[Extracted data]

(* ===== verification/RefDecodeSpec.v ===== *)
(** Deserialization of a session state as an operation on the heap (RefOps.v):
    for the two session versions there are it hands over exactly one reference
    to a complete state or gives back everything; for any other version a chain
    key in the input makes it release freed memory. *)
From stdpp Require Import gmap.
From S2P Require Import Prelude RefCount RefCountInv RefOps RefRules RefOpsSpec RefStateSpec.

(** Handles in another order. *)
Ltac reorder I :=
  eapply inv_equiv;
  [ exact I
  | intros ?; rewrite ?occ_app; cbn [occ]; rewrite ?occ_app; cbn [occ]; lia
  | intros ?; rewrite ?elem_of_app, ?elem_of_cons, ?elem_of_app, ?elem_of_cons,
      ?elem_of_nil; tauto ].

Definition keeps_cells (h h' : heap) : Prop := ∀ j c, h !! j = Some c → h' !! j = Some c.

(** A new object without references: it is counted once. *)
Lemma wp_new_leaf o b H m h : inv b H [] h → obj_ok h o → handles (owns o) = [] →
  wp (new_object o) (World m h)
    (λ r w, keeps_cells h (w_user w) ∧
       match r with
       | inl l => inv b ((ty_of o, l) :: H) [] (w_user w) ∧ count (w_user w) l = 1
       | inr _ => inv b H [] (w_user w)
       end).
Proof.
  intros I Ho E. eapply wp_create; [exact I|exact Ho| |split; [by intros ? ?|done]].
  intros m' l h' _ El _ Hc I'. rewrite E in I'. split_and!; [done|done|].
  unfold count. cbn [w_user]. by rewrite El.
Qed.

(** An out parameter with its code. *)
Definition out (b : Z) (H : list handle) (t : ty) (h : heap) : (ptr * option Z) + Z → mem → Prop :=
  λ r w, keeps_cells h (w_user w) ∧ ∃ p code, r = inl (p, code) ∧
    ((code = None ∧ ∃ l, p = Loc l ∧ inv b ((t, l) :: H) [] (w_user w) ∧ count (w_user w) l = 1) ∨
     ((∃ e, code = Some e) ∧ p = Null ∧ inv b H [] (w_user w))).

Lemma outcome_public data b H m h : inv b H [] h →
  wp (outcome (curve_decode_point data)) (World m h) (out b H TPublicKey h).
Proof.
  intros I. apply wp_bind, wp_try. unfold curve_decode_point.
  assert (∀ e, wp (fail (A := loc) e) (World m h) (λ r w,
    wp (match r with inl l => ret (Loc l, None) | inr e => ret (Null, Some e) end) w
      (out b H TPublicKey h))) as Hf.
  { intros e. apply wp_fail, wp_ret. split; [by intros ? ?|]. eexists _, _. split; [done|]. right. eauto. }
  destruct (_ && _); [apply Hf|]. case_bool_decide; [|apply Hf].
  eapply wp_mono; [apply (wp_new_leaf (EcPublicKey _)); [exact I|split; [constructor|done]|done]|].
  intros [l|e] w [Hk Hr]; apply wp_ret; (split; [done|]); eexists _, _; (split; [done|]).
  - left. destruct Hr. eauto.
  - right. eauto.
Qed.

Lemma outcome_private data b H m h : inv b H [] h →
  wp (outcome (curve_decode_private_point data)) (World m h) (out b H TPrivateKey h).
Proof.
  intros I. apply wp_bind, wp_try. unfold curve_decode_private_point. case_bool_decide.
  - eapply wp_mono; [apply (wp_new_leaf EcPrivateKey); [exact I|split; [constructor|done]|done]|].
    intros [l|e] w [Hk Hr]; apply wp_ret; (split; [done|]); eexists _, _; (split; [done|]).
    + left. destruct Hr. eauto.
    + right. eauto.
  - apply wp_fail, wp_ret. split; [by intros ? ?|]. eexists _, _. split; [done|]. right. eauto.
Qed.

Section Pair.
Context (create : ptr → ptr → M mem loc) (t : ty).
Hypothesis create_spec : ∀ b b' H m h pub priv,
  inv b H [] h → b <= b' < 2 ^ 32 →
  type_at h pub = Some TPublicKey → type_at h priv = Some TPrivateKey →
  count h pub + 1 <= b' → count h priv + 1 <= b' →
  wp (create (Loc pub) (Loc priv)) (World m h) (postk b' H (λ l, [(t, l)]) h).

[/Extracted data]

> [What this task involves]
The response must consist solely of the lines from the first line of the entries through the line containing "intros m' l", repeated exactly.

> [The completed task]
(* ===== verification/RefDecodeSpec.v ===== *)
(** Deserialization of a session state as an operation on the heap (RefOps.v):
    for the two session versions there are it hands over exactly one reference
    to a complete state or gives back everything; for any other version a chain
    key in the input makes it release freed memory. *)
From stdpp Require Import gmap.
From S2P Require Import Prelude RefCount RefCountInv RefOps RefRules RefOpsSpec RefStateSpec.

(** Handles in another order. *)
Ltac reorder I :=
  eapply inv_equiv;
  [ exact I
  | intros ?; rewrite ?occ_app; cbn [occ]; rewrite ?occ_app; cbn [occ]; lia
  | intros ?; rewrite ?elem_of_app, ?elem_of_cons, ?elem_of_app, ?elem_of_cons,
      ?elem_of_nil; tauto ].

Definition keeps_cells (h h' : heap) : Prop := ∀ j c, h !! j = Some c → h' !! j = Some c.

(** A new object without references: it is counted once. *)
Lemma wp_new_leaf o b H m h : inv b H [] h → obj_ok h o → handles (owns o) = [] →
  wp (new_object o) (World m h)
    (λ r w, keeps_cells h (w_user w) ∧
       match r with
       | inl l => inv b ((ty_of o, l) :: H) [] (w_user w) ∧ count (w_user w) l = 1
       | inr _ => inv b H [] (w_user w)
       end).
Proof.
  intros I Ho E. eapply wp_create; [exact I|exact Ho| |split; [by intros ? ?|done]].
  intros m' l h' _ El _ Hc I'. rewrite E in I'. split_and!; [done|done|].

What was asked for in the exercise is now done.